If we cannot compare bad things without that comparison implying, "one of them is more GOOD than the other," then all bad things are equally bad. If I said that committing pedophilia is worse than beating your wife, am I now saying that beating your wife is better? What about stealing from the cash register at work, or jaywalking? Are all bad things just equally bad, with no comparison possible, or else we're praising the virtues of crime?
To your first point, in that sentence I wasn't talking about actually dating or having sex with the 15 year old. I was talking about looking at them, and thinking they are attractive. So no, nobody would say that the "relationship" was okay, but they wouldn't roundly condemn someone for being attracted to them, or having the urge to look at them sexually, in their own head.
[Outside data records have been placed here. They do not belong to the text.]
(** The upward walk of [axmap_set_fn]: the bits of the request are added at
    this level and every level above is brought up to date. *)
Lemma set_handler_spec ls : forall (i : nat) n idx bit_nr k sb,
  levels_wf (Z.of_nat i) n ls -> ls <> [] -> 0 <= bit_nr -> idx = ulog64 bit_nr i ->
  0 <= idx < n -> 1 <= k < 2 ^ 32 ->
  (exists b, 0 <= b /\ in_range idx (Z.min k (64 - idx mod 64)) b = true /\ lbits ls b = false) ->
  exists ls' sb' r,
    handler_loop axmap_set_fn bit_nr i ls (SetData k sb) = Some (ls', SetData 1 sb', r) /\
    levels_wf (Z.of_nat i) n ls' /\ length ls' = length ls /\
    (forall b, 0 <= b ->
       lbits ls' b = lbits ls b || in_range idx (Z.min k (64 - idx mod 64)) b) /\
    (i <> 0%nat -> sb' = sb) /\
    (i = 0%nat -> 1 <= sb' <= Z.min k (64 - idx mod 64) /\
       ((forall b, 0 <= b -> in_range idx (Z.min k (64 - idx mod 64)) b = true ->
           lbits ls b = false) -> sb' = Z.min k (64 - idx mod 64))).
Proof.
  induction ls as [|al rest IH]; [done|].
  intros i n idx bit_nr k sb (Hwf & Hlink & Hrest)%levels_wf_cons _ Hbn Hidx Hin Hk Hex.
  destruct (set_fn_set _ n al idx k sb Hwf Hin Hk Hex) as (w' & Hwu & Hwb & Hfn & Hhw).
  assert (1 <= Z.min k (64 - idx mod 64) /\ idx mod 64 + Z.min k (64 - idx mod 64) <= 64)
    as [Hk1 Hk2] by zdm.
  set (k' := Z.min k (64 - idx mod 64)) in *.
  set (sb1 := if Z.of_nat i =? 0 then _ else _) in Hfn.
  pose proof (index_in_level _ n al idx Hwf Hin) as Hoff.
  assert (forall b, 0 <= b -> bit_at (set_word al (idx / 64) w') b =
    bit_at al b || in_range idx k' b) as Hbits.
  { intros b Hb. rewrite (bit_at_set_word (Z.of_nat i) n) by done.
    rewrite range_in_word by lia. destruct (Z.eqb_spec (b / 64) (idx / 64)) as [E|].
    - unfold bit_at. rewrite E. apply Hwb. zdm.
    - simpl. by rewrite orb_false_r. }
  assert ((i <> 0%nat -> sb1 = sb) /\ (i = 0%nat -> 1 <= sb1 <= k' /\
    ((forall b, 0 <= b -> in_range idx k' b = true -> bit_at al b = false) -> sb1 = k'))) as Hsb.
  { unfold sb1. split; [intros; by destruct (Z.eqb_spec (Z.of_nat i) 0); [lia|]|].
    intros ->. simpl. split; [lia|]. intros Hfree.
    rewrite (set_fn_hw_free _ n) by (done || lia). lia. }
  simpl handler_loop. rewrite <- Hidx, offset_div, bit_mod, Hfn. simpl.
  destruct (Z.eqb_spec w' (-1ULL)) as [Efull|Efull]; simpl.
  - destruct Hex as (b0 & Hb0 & Hr0 & Hf0).
    assert (word_at al (idx / 64) <> -1ULL) as Hnf.
    { replace (idx / 64) with (b0 / 64); [by eapply bit_at_false_word|].
      rewrite range_in_word in Hr0 by lia. by apply andb_true_iff in Hr0 as [?%Z.eqb_eq _]. }
    destruct rest as [|up rest'] eqn:Erest.
    { simpl. eexists _, _, _. split; [done|]. split_and!; try done; try apply Hsb.
      apply levels_wf_cons. split_and!; [by apply set_word_wf|done..]. }
    rewrite <- Erest in *. replace (Z.of_nat i + 1) with (Z.of_nat (S i)) in Hrest by lia.
    assert (lbits rest (idx / 64) = false) as Hup.
    { rewrite Erest in Hlink |- *. simpl in Hlink |- *.
      rewrite Hlink by done. by apply Z.eqb_neq. }
    destruct (IH (S i) (map_size al) (idx / 64) bit_nr 1 sb1)
      as (ls' & sb' & r & -> & Hwf' & Hlen & Hb' & Hs' & _); try done.
    { by rewrite Erest. }
    { rewrite ulog64_S by done. by rewrite Hidx. }
    { exists (idx / 64). split_and!; [lia| |done]. apply reflect_iff with (1 := in_range_spec _ _ _).
      zdm. }
    simpl. rewrite Hs' by done. eexists _, _, _. split; [done|]. split_and!; try done.
    + apply levels_wf_cons. split_and!; [by apply set_word_wf| |].
      * eapply linked_set_word; try done.
        -- intros j Hj. rewrite Hb' by lia. rewrite Efull, Z.eqb_refl.
           replace (Z.min 1 (64 - (idx / 64) mod 64)) with 1 by zdm.
           destruct (Z.eqb_spec j (idx / 64)) as [->|].
           { apply orb_true_iff. right. apply reflect_iff with (1 := in_range_spec _ _ _). lia. }
           destruct (in_range_spec (idx / 64) 1 j); [lia|]. by rewrite orb_false_r.
        -- by rewrite Erest.
      * by replace (Z.of_nat i + 1) with (Z.of_nat (S i)) by lia.
    + simpl. by rewrite Hlen.
    + apply Hsb.
    + apply Hsb.
  - eexists _, _, _. split; [done|]. split_and!; try done; try apply Hsb.
    apply levels_wf_cons. split_and!; [by apply set_word_wf| |done].
    eapply linked_set_word; try done. intros j Hj.
    destruct rest as [|up rest']; simpl.
    + destruct (Z.eqb_spec j (idx / 64)); [|done]. symmetry. by apply Z.eqb_neq.
    + destruct (Z.eqb_spec j (idx / 64)) as [->|]; [|done]. simpl in Hlink.
      rewrite Hlink by done. destruct Hex as (b0 & Hb0 & Hr0 & Hf0).
      rewrite range_in_word in Hr0 by lia. apply andb_true_iff in Hr0 as [E%Z.eqb_eq _].
      pose proof (bit_at_false_word _ n al b0 Hwf Hb0 Hf0) as Hnf. rewrite E in Hnf.
      destruct (Z.eqb_spec (word_at al (idx / 64)) (-1ULL)); [done|].
      symmetry. by apply Z.eqb_neq.
Qed.

(** When every bit of the request is already set the walk stops at once. *)
Lemma set_handler_noop ls (i : nat) n bit_nr k sb :
  levels_wf (Z.of_nat i) n ls -> ls <> [] -> 0 <= bit_nr ->
  0 <= ulog64 bit_nr i < n -> 1 <= k < 2 ^ 32 ->
  (forall b, 0 <= b -> in_range (ulog64 bit_nr i)
     (Z.min k (64 - ulog64 bit_nr i mod 64)) b = true -> lbits ls b = true) ->
  handler_loop axmap_set_fn bit_nr i ls (SetData k sb) = Some (ls, SetData k sb, true).
Proof.
  destruct ls as [|al rest]; [done|]. intros (Hwf & _ & _) _ Hb Hi Hk Hall.
  simpl. rewrite offset_div, bit_mod.
  by rewrite (set_fn_overlap_all _ n al _ k sb Hwf Hi Hk Hall).
Qed.

(** Whether a range holds a free block is decidable: it is finite. *)
Lemma range_all_or_free (P : Z -> bool) lo k :
  0 <= lo -> 0 <= k ->
  (forall b, 0 <= b -> in_range lo k b = true -> P b = true) \/
  (exists b, 0 <= b /\ in_range lo k b = true /\ P b = false).
Proof.
  intros Hlo Hk.
  destruct (decide (Exists (fun n => P (lo + Z.of_nat n) = false) (seq 0 (Z.to_nat k))))
    as [(n & Hn%in_seq & Hf)%Exists_exists|Hno].
  - right. exists (lo + Z.of_nat n). split_and!; [lia| |done].
    apply reflect_iff with (1 := in_range_spec _ _ _). lia.
  - left. intros b Hb Hr. destruct (P b) eqn:E; [done|]. destruct Hno.
    destruct (in_range_spec lo k b); [|done].
    apply Exists_exists. exists (Z.to_nat (b - lo)). rewrite in_seq. split; [lia|].
    by replace (lo + Z.of_nat (Z.to_nat (b - lo))) with b by lia.
Qed.

(** ** Clearing *)
Lemma clear_fn_spec i n al idx :
  level_wf i n al -> 0 <= idx < n ->
  axmap_clear_fn al (idx / 64) (idx mod 64) tt =
    if bit_at al idx
    then Some (set_word al (idx / 64)
           (Z.land (word_at al (idx / 64)) (bnot 64 (Z.shiftl 1 (idx mod 64)))), tt, false)
    else Some (al, tt, true).
Proof.
  intros Hwf Hin. pose proof (index_in_level _ n al idx Hwf Hin) as Hoff.
  unfold axmap_clear_fn. rewrite (get_word_at i n al _ Hwf Hoff). simpl.
  destruct (Z.eqb_spec (Z.land (word_at al (idx / 64)) (Z.shiftl 1 (idx mod 64))) 0) as [E|E].
  - apply (f_equal (fun x => Z.testbit x (idx mod 64))) in E.
    rewrite Z.land_spec, one_shl_testbit, Z.eqb_refl, andb_true_r, Z.bits_0 in E by zdm.
    unfold bit_at. by rewrite E.
  - destruct (bit_at al idx) eqn:Eb.
    + rewrite arr_set_Some; [done|]. by rewrite (lw_length i n al Hwf).
    + destruct E. apply Z.bits_inj'. intros j Hj.
      rewrite Z.land_spec, one_shl_testbit, Z.bits_0 by zdm.
      destruct (Z.eqb_spec j (idx mod 64)) as [->|]; [|apply andb_false_r].
      unfold bit_at in Eb. by rewrite Eb.
Qed.

(** The word from which a bit was just cleared is not full. *)
Lemma cleared_not_full x p :
  uint 64 x -> 0 <= p < 64 -> Z.land x (bnot 64 (Z.shiftl 1 p)) <> -1ULL.
Proof.
  intros Hx Hp E. apply (f_equal (fun y => Z.testbit y p)) in E.
  rewrite land_clear_testbit, Z.eqb_refl, andb_false_r, all_ones_testbit in E by (done || lia).
  destruct (Z.leb_spec 0 p), (Z.ltb_spec p 64); simpl in E; done || lia.
Qed.

Lemma clear_handler_spec ls : forall (i : nat) n idx bit_nr,
  levels_wf (Z.of_nat i) n ls -> 0 <= bit_nr -> idx = ulog64 bit_nr i -> 0 <= idx < n ->
  exists ls' r,
    handler_loop axmap_clear_fn bit_nr i ls tt = Some (ls', tt, r) /\
    levels_wf (Z.of_nat i) n ls' /\ length ls' = length ls /\
    (forall b, 0 <= b -> lbits ls' b = lbits ls b && negb (b =? idx)).
Proof.
  induction ls as [|al rest IH].
  { intros. by eexists [], false. }
  intros i n idx bit_nr (Hwf & Hlink & Hrest)%levels_wf_cons Hbn Hidx Hin.
  pose proof (index_in_level _ n al idx Hwf Hin) as Hoff.
  pose proof (word_at_uint _ n al (idx / 64) Hwf) as Hwu.
  simpl handler_loop. rewrite <- Hidx, offset_div, bit_mod, (clear_fn_spec _ n) by done.
  destruct (bit_at al idx) eqn:Ebit; simpl.
  2:{ eexists _, _. split; [done|]. split_and!; [done..|]. intros b Hb.
      destruct (Z.eqb_spec b idx) as [->|]; [by rewrite Ebit|by rewrite andb_true_r]. }
  set (w' := Z.land _ _).
  assert (uint 64 w') as Hwu' by (apply land_clear_uint; [done|zdm]).
  assert (w' <> -1ULL) as Hnf by (apply cleared_not_full; [done|zdm]).
  replace (Z.of_nat i + 1) with (Z.of_nat (S i)) in Hrest by lia.
  destruct (IH (S i) (map_size al) (idx / 64) bit_nr) as (ls' & r & -> & Hwf' & Hlen & Hb');
    [done|done|rewrite ulog64_S by done; by rewrite Hidx|done|].
  simpl. eexists _, _. split; [done|]. split_and!.
  - apply levels_wf_cons. split_and!; [by apply set_word_wf| |].
    + eapply linked_set_word; try done.
      * intros j Hj. rewrite Hb' by lia. destruct (Z.eqb_spec j (idx / 64)) as [->|].
        -- rewrite andb_false_r. symmetry. by apply Z.eqb_neq.
        -- by rewrite andb_true_r.
      * intros ->. by destruct ls'.
    + by replace (Z.of_nat i + 1) with (Z.of_nat (S i)) by lia.
  - simpl. by rewrite Hlen.
  - intros b Hb. simpl. rewrite (bit_at_set_word (Z.of_nat i) n) by done.
    destruct (Z.eqb_spec (b / 64) (idx / 64)) as [E|E].
    + unfold w'. rewrite land_clear_testbit by (try done; zdm).
      unfold bit_at. rewrite E. f_equal. f_equal.
      destruct (Z.eqb_spec (b mod 64) (idx mod 64)), (Z.eqb_spec b idx); try done; zdm.
    + destruct (Z.eqb_spec b idx) as [->|]; [done|]. by rewrite andb_true_r.
Qed.

(** ** Querying *)
Lemma isset_fn_spec i n al idx :
  level_wf i n al -> 0 <= idx < n ->
  axmap_isset_fn al (idx / 64) (idx mod 64) tt = Some (al, tt, bit_at al idx).
Proof.
  intros Hwf Hin. pose proof (clear_fn_spec _ n al idx Hwf Hin) as Hc.
  pose proof (index_in_level _ n al idx Hwf Hin) as Hoff.
  unfold axmap_clear_fn in Hc. unfold axmap_isset_fn.
  rewrite (get_word_at i n al _ Hwf Hoff) in *. simpl in *.
  destruct (Z.land (word_at al (idx / 64)) (Z.shiftl 1 (idx mod 64)) =? 0),
    (bit_at al idx); try done;
    rewrite arr_set_Some in Hc by (by rewrite (lw_length i n al Hwf)); done.
Qed.

Lemma isset_handler_spec ls : forall (i : nat) n idx bit_nr,
  levels_wf (Z.of_nat i) n ls -> 0 <= bit_nr -> idx = ulog64 bit_nr i -> 0 <= idx < n ->
  handler_topdown_loop axmap_isset_fn bit_nr i ls tt = Some (ls, tt, lbits ls idx).
Proof.
  induction ls as [|al rest IH]; [done|].
  intros i n idx bit_nr (Hwf & Hlink & Hrest)%levels_wf_cons Hbn Hidx Hin.
  pose proof (index_in_level _ n al idx Hwf Hin) as Hoff. simpl.
  replace (Z.of_nat i + 1) with (Z.of_nat (S i)) in Hrest by lia.
  rewrite (IH (S i) (map_size al) (idx / 64))
    by (done || (rewrite ulog64_S by done; by rewrite Hidx)). simpl.
  destruct (lbits rest (idx / 64)) eqn:Eup.
  - destruct rest as [|up rest']; [done|]. simpl in Hlink, Eup.
    rewrite Hlink in Eup by done. apply Z.eqb_eq in Eup.
    unfold bit_at. rewrite Eup, all_ones_testbit by lia.
    by destruct (Z.leb_spec 0 (idx mod 64)), (Z.ltb_spec (idx mod 64) 64); try zdm.
  - rewrite <- Hidx, offset_div, bit_mod, (isset_fn_spec _ n) by done. done.
Qed.

(** ** The loops of [__axmap_set] and [axmap_set_nr] *)

(** What one call adds: requests are given by their first block and length. *)
Record set_post (m m' : axmap) (lo k : Z) : Prop := {
  sp_wf : axmap_wf m';
  sp_nr : nr_bits m' = nr_bits m;
  sp_old : forall b, 0 <= b -> bits m b = true -> bits m' b = true;
  sp_new : forall b, 0 <= b -> bits m' b = true -> bits m b = true \/ lo <= b < lo + k
}.

Lemma with_levels_first ls ff nr : first_free (Axmap ls ff nr) = ff.
Proof. done. Qed.

(** A map whose levels are updated by a request keeps its invariant when the
    request does not touch the cached free block. *)
Lemma axmap_wf_update m ls' lo k :
  axmap_wf m -> levels_wf 0 (nr_bits m) ls' -> length ls' = length (levels m) ->
  (forall b, 0 <= b -> lbits ls' b = bits m b || in_range lo k b) ->
  (first_free m = -1ULL \/ in_range lo k (first_free m) = false) ->
  axmap_wf (Axmap ls' (first_free m) (nr_bits m)).
Proof.
  intros [Hnr Hne Hd Hl Hf] Hl' Hlen Hb Hff. split; simpl; try done.
  - intros ->. by destruct (levels m).
  - lia.
  - destruct Hf as [Hf|[Hf1 Hf2]]; [by left|]. destruct Hff as [Hff|Hff]; [by left|].
    right. split; [done|]. unfold bits; simpl. rewrite Hb by (simpl; lia).
    simpl. by rewrite Hf2, Hff.
Qed.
It used to be relatively acceptable to say something like, "Man, I sure think that 15 year old looks hot, but of course I won't go anywhere near her, because she is too young," but never, ever, to say the same about a 5 year old. That first sentiment is the basis of many distasteful songs and jokes and movies. The second one would be met with confusion and revulsion for even thinking it.
And once again, I am not saying that is right. I am just saying how attitudes have changed. For the better. Now we say that even looking at a teenager is wrong. That looking at their body is as bad as looking at a very young child's body. Because in both cases, it's not how messed-up you are in the head to even think about it. It's about how it would harm them to go through with it. And that's a better attitude.
They're not looking for a nuanced opinion. They want to be outraged and self-righteous, not to have a conversation.